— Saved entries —
::::::::::

Lemma owed_at l k x : k ∈ l -> (owes x k <= owed l x)%nat.
Proof. intros (l1 & l2 & ->)%list_elem_of_split. rewrite owed_app. unfold owed at 2. cbn. lia. Qed.

(** The release a worker is in, if it resolved its range. *)
Definition drops (k : working) (x : Z) : Prop :=
  match w_releasing k with Dropped _ f t => f <= x <= t | _ => False end.

Lemma under_way_drops l x : in_ranges (under_way l) x <-> exists k, k ∈ l /\ drops k x.
Proof.
  unfold in_ranges, under_way. setoid_rewrite list_elem_of_omap. split.
  - intros (y & (k & Hk & Ey) & Hx). exists k. split; [done|]. unfold drops. destruct (w_releasing k); try done. by injection Ey as <-.
  - intros (k & Hk & Hx). unfold drops in Hx. destruct (w_releasing k) as [|n f t|n f t] eqn:E; try done.
    exists (f, t). split; [exists k; by rewrite E|done].
Qed.

Lemma drops_owes k x : drops k x -> (0 < owes x k)%nat.
Proof.
  unfold drops, owes, to_do. destruct (w_releasing k); try done. intros Hx. rewrite times_cons. unfold touches. cbn [slots_of].
  rewrite (proj2 (Z.leb_le _ _)), (proj2 (Z.leb_le _ _)) by lia. cbn [andb]. lia.
Qed.

Lemma under_way_owed l x : in_ranges (under_way l) x -> (0 < owed l x)%nat.
Proof. intros (k & Hk & Hx)%under_way_drops. pose proof (owed_at _ _ x Hk). pose proof (drops_owes _ _ Hx). lia. Qed.

Lemma under_way_replace l i k k' x :
  l !! i = Some k -> in_ranges (under_way (<[i := k']> l)) x -> in_ranges (under_way l) x \/ drops k' x.
Proof.
  intros Hi (y & Hy & Hx)%under_way_drops. apply list_elem_of_lookup in Hy as [j Hj].
  destruct (decide (j = i)) as [->|Hne].
  - rewrite list_lookup_insert_eq in Hj by (by eapply lookup_lt_Some). injection Hj as <-. by right.
  - rewrite list_lookup_insert_ne in Hj by done. left. apply under_way_drops. exists y. split; [by eapply list_elem_of_lookup_2|done].
Qed.

(** The others' are still under way, the worker's own if it still is. *)
Lemma under_way_keep l i k k' x :
  l !! i = Some k -> in_ranges (under_way l) x -> in_ranges (under_way (<[i := k']> l)) x \/ drops k x.
Proof.
  intros Hi (y & Hy & Hx)%under_way_drops. apply list_elem_of_lookup in Hy as [j Hj].
  destruct (decide (j = i)) as [->|Hne]; [right; rewrite Hi in Hj; by injection Hj as ->|left].
  apply under_way_drops. exists y. split; [apply (list_elem_of_lookup_2 _ j); by rewrite list_lookup_insert_ne|done].
Qed.

Lemma times_pos x acts : (0 < times x acts)%nat -> exists a, a ∈ acts /\ touches x a = true.
Proof.
  unfold times. intros Hl. destruct (filter (touches x) acts) as [|a l] eqn:E; [cbn in Hl; lia|].
  assert (a ∈ filter (touches x) acts) as Ha by (rewrite E; left). apply list_elem_of_filter in Ha as [Ht Ha].
  exists a. split; [done|]. by apply Is_true_true.
Qed.

(** Nothing past the bound is owed. *)
Lemma owed_below b s x : shared_ok b s -> (0 < owed (running s) x)%nat -> x < b.
Proof.
  intros Hs Hx. unfold owed in Hx. assert (exists k, k ∈ running s /\ (0 < owes x k)%nat) as (k & Hk & Ho).
  { revert Hx. clear Hs. induction (running s) as [|k l IH]; cbn; [lia|]. intros Hx. destruct (decide (0 < owes x k)%nat).
    - exists k. split; [left|done].
    - destruct IH as (y & Hy & Ho); [lia|]. exists y. split; [by right|done]. }
  pose proof (shared_working b s Hs) as Hw. rewrite Forall_forall in Hw. destruct (Hw k Hk) as [Hr Hin _].
  apply times_pos in Ho as (a & Ha & Ht). rewrite Forall_forall in Hin. specialize (Hin a Ha).
  unfold touches in Ht. destruct a; cbn in *; zlia.
Qed.

(** What the fetchers may do to the shared state, the set never being full: no slot leaves
    the gap set unless a claim gave it up or its release is under way. *)
Definition evolves (b : Z) (s s' : shared) : Prop :=
  crowded s' = false -> crowded s = false /\ (shared_ok b s ->
    shared_ok b s' /\ (forall x, gave_up (running s) x -> gave_up (running s') x) /\
    (forall x, g_out (gaps s) x \/ in_ranges (under_way (running s)) x ->
       g_out (gaps s') x \/ gave_up (running s') x \/ in_ranges (under_way (running s')) x)).

Lemma evolves_trans b s1 s2 s3 : evolves b s1 s2 -> evolves b s2 s3 -> evolves b s1 s3.
Proof.
  intros H12 H23 Hc. destruct (H23 Hc) as [Hc2 B]. destruct (H12 Hc2) as [Hc1 A]. split; [done|]. intros Hs.
  destruct (A Hs) as (A1 & A2 & A3). destruct (B A1) as (B1 & B2 & B3). split_and!; [done|auto|].
  intros x Hx. apply A3 in Hx as [Hx|[Hx|Hx]]; [apply B3; by left|right; left; by apply B2|apply B3; by right].
Qed.

Lemma evolves_refl b s : evolves b s s.
Proof. intros Hc. split; [done|]. intros Hs. split_and!; [done|done|]. intros x [?|?]; auto. Qed.

(** A worker's step, in terms of what it leaves: [acts] done, the set as [g]. *)
Lemma worker_ok b s i k k' acts g p q c :
  shared_ok b s -> running s !! i = Some k -> w_range k' = w_range k -> w_answers k' = w_answers k ->
  to_do k = acts ++ to_do k' -> g_ok b g -> 0 <= span p < 2 ^ 64 -> Forall (fun e => 0 <= slot e < b) q ->
  (forall x, (0 < owed (<[i := k']> (running s)) x)%nat -> g_out g x -> g_claimed g x) ->
  (forall x, in_ranges (under_way (<[i := k']> (running s))) x -> ~ g_out g x) ->
  shared_ok b (Shared g [] p (widths s) (<[i := k']> (running s)) q c).
Proof.
  intros Hs Hi Er Ea Ed Hg Hp Hq Hcl Hdr. split; try done; cbn [running].
  - apply Hs.
  - apply Forall_insert; [apply Hs|]. destruct (Forall_lookup_1 _ _ _ _ (shared_working _ _ Hs) Hi) as [H1 H2 H3].
    rewrite Ed in H2, H3. apply Forall_app in H2 as [_ H2]. split; rewrite ?Er, ?Ea; [done|done|].
    intros a x Ha. apply H3. apply elem_of_app. by right.
  - intros x. pose proof (owed_replace _ _ _ k' x Hi). pose proof (shared_once _ _ Hs x).
    assert (owes x k' <= owes x k)%nat; [|lia]. unfold owes. rewrite Ed, times_app. lia.
Qed.

Lemma worker_gave_up s i k k' x :
  running s !! i = Some k -> w_range k' = w_range k -> w_answers k' = w_answers k ->
  gave_up (running s) x -> gave_up (<[i := k']> (running s)) x.
Proof.
  intros Hi Er Ea. apply gave_up_mono. intros y Hy. apply list_elem_of_lookup in Hy as [j Hj].
  destruct (decide (j = i)) as [->|Hne].
  - exists k'. rewrite Hi in Hj. injection Hj as <-. split; [|done].
    apply (list_elem_of_lookup_2 _ i). apply list_lookup_insert_eq. by eapply lookup_lt_Some.
  - exists y. split; [|done]. apply (list_elem_of_lookup_2 _ j). by rewrite list_lookup_insert_ne.
Qed.

Lemma claims_evolve b s i env : b <= SLOT_BOUND -> ascending env -> evolves b s (happens (Claims i env) s).
Proof.
  intros Hb He Hc. cbn [happens] in *. destruct (widths s !! i) as [width|] eqn:Ew; [|by apply evolves_refl].
  destruct (g_claim width (memory s) (gaps s)) as [[out g'] h] eqn:Eg.
  assert (crowded s = false) as Hc0 by (by destruct out). split; [done|]. intros Hs. pose proof Hs as [Hg Hm Hsp Hwd Hwk Hq H1 H2 H3].
  destruct (g_claim_ok b (gaps s) width Hg (Forall_lookup_1 _ _ _ _ Hwd Ew)) as (out' & g1 & Hcl & Hg' & Hsame & Hout).
  rewrite Hm, Hcl in Eg. injection Eg as -> -> <-.
  assert (Forall (fun n => 0 <= n < 2 ^ 64) (delete i (widths s))) as Hwd' by (by apply Forall_delete).
  destruct out as [[f t]|].
  2: { split; [|split; [done|]]; [|intros x [Hx|Hx]; [left; by apply Hsame|by right; right]]. split; try done; cbn [gaps running set_gaps].
    - intros x Ho Hx. apply Hout, H2, Hsame; done.
    - intros x Hx. rewrite Hsame. by apply H3. }
  destruct Hout as (Hft & Hin & Hclm). pose proof (g_out_below _ _ _ Hg (proj1 (Hin f ltac:(lia)))) as Hf.
  pose proof (g_out_below _ _ _ Hg (proj1 (Hin t ltac:(lia)))) as Ht.
  destruct (work_range_fates env f t) as [Hfates Hwithin]; [lia|unfold SLOT_BOUND, IDX_SLOT_NONE in *; lia|done|].
  pose proof (fun x => tiles_times f t _ x (work_range_tiles env f t ltac:(lia) ltac:(unfold SLOT_BOUND, IDX_SLOT_NONE in *; lia))) as Htimes.
  set (k := Working (f, t) env (worker_turn (Some (f, t)) env) NotReleasing).
  assert (forall x, owed (running s ++ [k]) x = (owed (running s) x + if ((f <=? x) && (x <=? t))%Z then 1 else 0)%nat) as Howed.
  { intros x. rewrite owed_app. f_equal. unfold owed, owes, to_do. cbn [fmap list_fmap sum_list sum_list_with k w_releasing w_todo worker_turn].
    rewrite times_cons, Htimes. change (touches x (Bump RangesClaimed 1)) with false. cbv iota. rewrite Nat.add_0_r. done. }
  assert (forall x, f <= x <= t -> owed (running s) x = 0%nat) as Hfree.
  { intros x Hx. destruct (decide (owed (running s) x = 0%nat)) as [|Hne]; [done|]. destruct (Hin x Hx) as [Ho Hn].
    exfalso. apply Hn, H2; [lia|done]. }
  assert (forall x, in_ranges (under_way (running s ++ [k])) x <-> in_ranges (under_way (running s)) x) as Hway.
  { intros x. rewrite !under_way_drops. split; intros (y & Hy & Hx).
    - apply elem_of_app in Hy as [Hy| ->%list_elem_of_singleton]; [by exists y|done].
    - exists y. split; [apply elem_of_app; by left|done]. }
  split; [|split]; cbn [gaps running set_running set_gaps].
  - split; try done; cbn [running set_running set_gaps gaps].
    + apply Forall_app. split; [done|]. constructor; [|done].
      split; unfold to_do; cbn [k w_range w_answers w_todo w_releasing worker_turn fst snd]; [lia|by constructor|].
      intros a x [->|Ha]%elem_of_cons Hd; [done|].
      assert (does (work_range env (f, t)) x Absent) as Hd' by (apply Exists_exists; by exists a).
      apply Hfates; [|done]. by eapply within_does.
    + intros x. rewrite Howed. destruct ((f <=? x) && (x <=? t)) eqn:E; [rewrite Hfree by zlia; lia|]. specialize (H1 x). lia.
    + intros x. rewrite Howed, Hsame, Hclm. destruct ((f <=? x) && (x <=? t)) eqn:E; [right; zlia|]. intros Ho Hx. left. apply H2; [lia|done].
    + intros x. rewrite Hway, Hsame. apply H3.
  - intros x Hx. eapply gave_up_mono; [|exact Hx]. intros y Hy. exists y. split; [|done]. apply elem_of_app. by left.
  - intros x. rewrite Hway, Hsame. intros [Hx|Hx]; auto.
Qed.
(* ===== verification/Consumer.v ===== *)
(** * main.c: the consumer

    [count_block], the handler main.c gives the pipeline: it decodes a block, drops the
    votes, extracts balances, transfers and swaps, and folds them into a tally of
    counters and the three registries.  A handler is a computation over the tally,
    the arena of the block and the heap; a failure keeps what was already folded, as
    the source does.  Null guards are excluded by the types; the log lines are not
    modelled, so neither are the totals only they print. *)

From S2P Require Import Prelude Bytes Types Json Map PtrMap Arena Block Walk VoteFilter Balance VenueTypes Venue.
From S2P Require Import Transfer Swap Price Token Pool Bar Processor.
#[local] Open Scope Z_scope.

(** The counters of [idx_tally], by name. *)
Inductive counter :=
  | CTransactions | CVotes | CSolBalances | CTokenBalances | CSolTransfers | CTokenTransfers
  | CSwaps (venue : idx_venue) | CRoutes | CResolved | CPriced | CPricedBy (quote : idx_quote)
  | CPoolCreations | CTokenMetadata | CBarSwaps.

#[export] Instance counter_eq_dec : EqDecision counter.
Proof. solve_decision. Defined.

(** src/src/main.c:49-76 [idx_tally]: its counters. *)
Record counters := Counters {
  c_transactions : Z; c_votes : Z; c_sol_balances : Z; c_token_balances : Z; c_sol_transfers : Z;
  c_token_transfers : Z; c_swaps : list Z; c_routes : Z; c_resolved : Z; c_priced : Z; c_priced_by_quote : list Z;
  c_pool_creations : Z; c_token_metadata : Z; c_bar_swaps : Z
}.

(** src/src/main.c:49-76 [idx_tally] *)
Record idx_tally (M : Type) := Tally {
  counts : counters;
  quotes : idx_quote_set;
  tally_pools : idx_pool_registry M;
  tally_tokens : idx_token_registry M;
  tally_bars : idx_bar_registry M
}.
Arguments Tally {M}.
Arguments counts {M}.
Arguments quotes {M}.
Arguments tally_pools {M}.
Arguments tally_tokens {M}.
Arguments tally_bars {M}.

Definition venue_number (v : idx_venue) : nat :=
  match v with
  | IDX_VENUE_NONE => 0 | IDX_VENUE_PUMP_CURVE => 1 | IDX_VENUE_PUMP_AMM => 2 | IDX_VENUE_RAYDIUM_AMM_V4 => 3
  | IDX_VENUE_RAYDIUM_CLMM => 4 | IDX_VENUE_RAYDIUM_CPMM => 5 | IDX_VENUE_JUPITER => 6
  end.
Definition quote_number (q : idx_quote) : nat :=
  match q with
  | IDX_QUOTE_NONE => 0 | IDX_QUOTE_SOL => 1 | IDX_QUOTE_USDC => 2 | IDX_QUOTE_USDT => 3 | IDX_QUOTE_USD1 => 4
  | IDX_QUOTE_OTHER => 5
  end.

Definition plus (n x : Z) : Z := u64 (x + n).

(** [tally->c += n] *)
Definition bump (c : counter) (n : Z) (k : counters) : counters :=
  let '(Counters tx vo sb tb st tk sw ro re pr pq pc tm bs) := k in
  match c with
  | CTransactions => Counters (plus n tx) vo sb tb st tk sw ro re pr pq pc tm bs
  | CVotes => Counters tx (plus n vo) sb tb st tk sw ro re pr pq pc tm bs
  | CSolBalances => Counters tx vo (plus n sb) tb st tk sw ro re pr pq pc tm bs
  | CTokenBalances => Counters tx vo sb (plus n tb) st tk sw ro re pr pq pc tm bs
  | CSolTransfers => Counters tx vo sb tb (plus n st) tk sw ro re pr pq pc tm bs
  | CTokenTransfers => Counters tx vo sb tb st (plus n tk) sw ro re pr pq pc tm bs
  | CSwaps v => Counters tx vo sb tb st tk (alter (plus n) (venue_number v) sw) ro re pr pq pc tm bs
  | CRoutes => Counters tx vo sb tb st tk sw (plus n ro) re pr pq pc tm bs
  | CResolved => Counters tx vo sb tb st tk sw ro (plus n re) pr pq pc tm bs
  | CPriced => Counters tx vo sb tb st tk sw ro re (plus n pr) pq pc tm bs
  | CPricedBy q => Counters tx vo sb tb st tk sw ro re pr (alter (plus n) (quote_number q) pq) pc tm bs
  | CPoolCreations => Counters tx vo sb tb st tk sw ro re pr pq (plus n pc) tm bs
  | CTokenMetadata => Counters tx vo sb tb st tk sw ro re pr pq pc (plus n tm) bs
  | CBarSwaps => Counters tx vo sb tb st tk sw ro re pr pq pc tm (plus n bs)
  end.

(** [tally->c] *)
Definition counted (c : counter) (k : counters) : Z :=
  match c with
  | CTransactions => c_transactions k
  | CVotes => c_votes k
  | CSolBalances => c_sol_balances k
  | CTokenBalances => c_token_balances k
  | CSolTransfers => c_sol_transfers k
  | CTokenTransfers => c_token_transfers k
  | CSwaps v => c_swaps k !!! venue_number v
  | CRoutes => c_routes k
  | CResolved => c_resolved k
  | CPriced => c_priced k
  | CPricedBy q => c_priced_by_quote k !!! quote_number q
  | CPoolCreations => c_pool_creations k
  | CTokenMetadata => c_token_metadata k
  | CBarSwaps => c_bar_swaps k
  end.

Definition no_counts : counters := Counters 0 0 0 0 0 0 (replicate 7 0) 0 0 0 (replicate 6 0) 0 0 0.

(** The sums of [count_block] that reach the tally. *)
Record block_sums := BlockSums {
  votes : Z; sol_balances : Z; token_balances : Z; sol_transfers : Z; token_transfers : Z
}.

Definition no_sums : block_sums := BlockSums 0 0 0 0 0.

(** ** The handler *)

Section consumer.
Context {A M : Type} `{ArenaOps A} `{PtrMapOps M}.

(** src/src/main.c:480-484 [main]: the tally of a run. *)
Definition new_tally (set : idx_quote_set) : idx_tally M :=
  Tally no_counts set idx_pool_registry_init idx_token_registry_init idx_bar_registry_init.

(** The tally, the arena of the block and the heap. *)
Abbreviation state := (idx_tally M * (A * heap))%type.

Definition consumer (X : Type) : Type := state -> result X * state.

#[local] Instance consumer_ret : MRet consumer := fun X x st => (Ok x, st).
#[local] Instance consumer_bind : MBind consumer := fun X Y f m st =>
  match m st with
  | (Ok x, st') => f x st'
  | (Err s, st') => (Err s, st')
  end.

Definition tallied (c : counter) (n : Z) : consumer unit := fun '(t, s) =>
  (Ok tt, (Tally (bump c n (counts t)) (quotes t) (tally_pools t) (tally_tokens t) (tally_bars t), s)).

Definition the_quotes : consumer idx_quote_set := fun st => (Ok (quotes st.1), st).

(** A computation of the block's arena, and one of the arena and the heap. *)
Definition on_arena {X} (f : A -> result X * A) : consumer X := fun '(t, (a, h)) =>
  let '(r, a') := f a in (r, (t, (a', h))).
Definition decoding {X} (m : decoder (A := A) X) : consumer X := fun '(t, s) =>
  let '(r, s') := m s in (r, (t, s')).

(** Calls of the registries. *)
Definition on_pools (o : Pool.observation) : consumer unit := fun '(t, (a, h)) =>
  let '(r, reg, h') := Pool.observe o (tally_pools t) h in
  (r, (Tally (counts t) (quotes t) reg (tally_tokens t) (tally_bars t), (a, h'))).
Definition on_tokens (o : Token.observation) : consumer unit := fun '(t, (a, h)) =>
  let '(r, reg, h') := Token.observe o (tally_tokens t) h in
  (r, (Tally (counts t) (quotes t) (tally_pools t) reg (tally_bars t), (a, h'))).
Definition on_bars (i : idx_bar_input) : consumer unit := fun '(t, (a, h)) =>
  let '(r, reg, h') := idx_bar_registry_observe (tally_bars t) i h in
  (r, (Tally (counts t) (quotes t) (tally_pools t) (tally_tokens t) reg, (a, h'))).

(** A loop over an array, stopped by the first failure. *)
Fixpoint each {X} (f : X -> consumer unit) (l : list X) : consumer unit :=
  match l with
  | [] => mret tt
  | x :: l' => _ ← f x; each f l'
  end.

(** The row came out with a number. *)
Definition has_number (p : idx_price) : bool := priced p && bool_decide (is_Some (price p)).

(** src/src/main.c:111-122 [normalize_swaps]: the pool and the time a bar takes. *)
Definition bar_of_row (set : idx_quote_set) (block_slot : Z) (time : option Z) (tx_index : Z) (row : idx_swap_row)
    : option idx_bar_input :=
  let p := idx_price_of_swap (Some set) (Some row) in
  if has_number p && bool_decide (sr_kind row = IDX_SWAP_POOL) then
    match sr_pool row, time with
    | Some pool, Some t =>
        Some (BarInput pool p t (BarSeq block_slot tx_index (instruction_index (sr_at row))
                                   (inner_pos (sr_at row)) (inner (sr_at row))))
    | _, _ => None
    end
  else None.

(** Both mints and both amounts. *)
Definition is_resolved (row : idx_swap_row) : bool :=
  bool_decide (is_Some (sr_input_mint row)) && bool_decide (is_Some (sr_output_mint row)) &&
  bool_decide (is_Some (sr_input_amount row)) && bool_decide (is_Some (sr_output_amount row)).

(** src/src/main.c:94-134 [normalize_swaps]: the loop's body. *)
Definition normalize_row (block_slot : Z) (time : option Z) (tx_index : Z) (row : idx_swap_row) : consumer unit :=
  set ← the_quotes;
  let p := idx_price_of_swap (Some set) (Some row) in
  _ ← (if has_number p then (_ ← tallied CPriced 1; tallied (CPricedBy (pr_quote p)) 1) else mret tt);
  _ ← on_pools (SawSwap row block_slot);
  _ ← (match bar_of_row set block_slot time tx_index row with
       | Some i => (_ ← on_bars i; tallied CBarSwaps 1)
       | None => mret tt
       end);
  if bool_decide (sr_kind row = IDX_SWAP_AGGREGATED) then tallied CRoutes 1
  else
    _ ← tallied (CSwaps (sr_venue row)) 1;
    if is_resolved row then tallied CResolved 1 else mret tt.

(** src/src/main.c:86-137 [normalize_swaps] *)
Definition normalize_swaps (tx : idx_transaction) (block_slot : Z) (time : option Z) (tx_index : Z) : consumer unit :=
  rows ← on_arena (idx_swap_normalize tx);
  each (normalize_row block_slot time tx_index) rows.

(** src/src/main.c:144-161 [observe_dimensions_ix] *)
Definition observe_dimensions_ix (tx : idx_transaction) (block_slot : Z) (ix : idx_instruction) : consumer unit :=
  _ ← (match idx_venue_creation_decode tx ix with
       | Ok creation => (_ ← tallied CPoolCreations 1; on_pools (SawCreation creation block_slot))
       | Err _ => mret tt
       end);
  match idx_venue_metadata_decode tx ix with
  | Ok meta => (_ ← tallied CTokenMetadata 1; on_tokens (SawMetadata meta block_slot))
  | Err _ => mret tt
  end.

(** src/src/main.c:171-191 [observe_dimensions] *)
Definition observe_dimensions (tx : idx_transaction) (block_slot : Z) : consumer unit :=
  if negb (has_meta tx) || negb (success tx) then mret tt
  else
    _ ← each (observe_dimensions_ix tx block_slot) (instructions tx);
    each (fun group => each (observe_dimensions_ix tx block_slot) (inner_instructions_of group)) (inner_instructions tx).

(** src/src/main.c:386-392 [count_block]: the transfers by kind. *)
Definition count_moves (moves : list idx_transfer) (s : block_sums) : block_sums :=
  foldl (fun s m =>
    if bool_decide (tr_kind m = IDX_TRANSFER_SOL)
    then BlockSums (votes s) (sol_balances s) (token_balances s) (plus 1 (sol_transfers s)) (token_transfers s)
    else BlockSums (votes s) (sol_balances s) (token_balances s) (sol_transfers s) (plus 1 (token_transfers s))) s moves.

(** src/src/main.c:327-410 [count_block]: one transaction. *)
Definition count_transaction (block_slot : Z) (time : option Z) (i : nat) (tx : idx_transaction) (s : block_sums)
    : consumer block_sums :=
  if idx_vote_filter_should_drop (Some tx)
  then mret (BlockSums (plus 1 (votes s)) (sol_balances s) (token_balances s) (sol_transfers s) (token_transfers s))
  else
    balances ← on_arena (idx_sol_balance_extract tx);
    states ← on_arena (idx_token_balance_extract tx);
    _ ← each (fun st => on_tokens (SawBalance (ts_mint st) (ts_decimals st) block_slot)) states;
    moves ← on_arena (idx_transfer_extract tx);
    _ ← normalize_swaps tx block_slot time (u16 (Z.of_nat i));
    _ ← observe_dimensions tx block_slot;
    mret (count_moves moves
            (BlockSums (votes s) (plus (size balances) (sol_balances s)) (plus (size states) (token_balances s))
               (sol_transfers s) (token_transfers s))).

(** src/src/main.c:326-421 [count_block]: the loop. *)
Fixpoint count_transactions (block_slot : Z) (time : option Z) (i : nat) (txs : list idx_transaction) (s : block_sums)
    : consumer block_sums :=
  match txs with
  | [] => mret s
  | tx :: txs' =>
      s' ← count_transaction block_slot time i tx s;
      count_transactions block_slot time (S i) txs' s'
  end.

(** src/src/main.c:302-443 [count_block] *)
Definition count_block (block : idx_raw_block) : consumer unit :=
  decoded ← decoding (idx_block_decode (block_value block) (block_slot block));
  s ← count_transactions (block_slot block) (block_time decoded) 0 (transactions decoded) no_sums;
  _ ← tallied CTransactions (u64 (size (transactions decoded) - votes s));
  _ ← tallied CVotes (votes s);
  _ ← tallied CSolBalances (sol_balances s);
  _ ← tallied CTokenBalances (token_balances s);
  _ ← tallied CSolTransfers (sol_transfers s);
  tallied CTokenTransfers (token_transfers s).

(** A run: each block with its arena. *)
Fixpoint count_blocks (blocks : list (idx_raw_block * A)) (t : idx_tally M) (h : heap)
    : list (result unit) * idx_tally M :=
  match blocks with
  | [] => ([], t)
  | (block, a) :: blocks' =>
      let '(r, (t1, (_, h1))) := count_block block (t, (a, h)) in
      let '(rs, t2) := count_blocks blocks' t1 h1 in (r :: rs, t2)
  end.
End consumer.

(** ** What a run recorded *)

(** One entry of the history: an observation of a registry, one fold of a bar, or
    [n] more of a counter. *)
Inductive fact :=
  | PoolFact (o : Pool.observation)
  | TokenFact (o : Token.observation)
  | BarFact (f : fold)
  | Counted (c : counter) (n : Z).

Definition pool_history (hist : list fact) : list Pool.observation :=
  omap (fun f => match f with PoolFact o => Some o | _ => None end) hist.
Definition token_history (hist : list fact) : list Token.observation :=
  omap (fun f => match f with TokenFact o => Some o | _ => None end) hist.
Definition bar_history (hist : list fact) : list fold :=
  omap (fun f => match f with BarFact b => Some b | _ => None end) hist.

::::::::::

— Try it —
Given the records above, reproduce precisely and only the lines between the line holding "if bool_decide (sr_kind" and the line holding "(SawCreation creation block_slot))", inclusive.

— Written answer —
  if bool_decide (sr_kind row = IDX_SWAP_AGGREGATED) then tallied CRoutes 1
  else
    _ ← tallied (CSwaps (sr_venue row)) 1;
    if is_resolved row then tallied CResolved 1 else mret tt.

(** src/src/main.c:86-137 [normalize_swaps] *)
Definition normalize_swaps (tx : idx_transaction) (block_slot : Z) (time : option Z) (tx_index : Z) : consumer unit :=
  rows ← on_arena (idx_swap_normalize tx);
  each (normalize_row block_slot time tx_index) rows.

(** src/src/main.c:144-161 [observe_dimensions_ix] *)
Definition observe_dimensions_ix (tx : idx_transaction) (block_slot : Z) (ix : idx_instruction) : consumer unit :=
  _ ← (match idx_venue_creation_decode tx ix with
       | Ok creation => (_ ← tallied CPoolCreations 1; on_pools (SawCreation creation block_slot))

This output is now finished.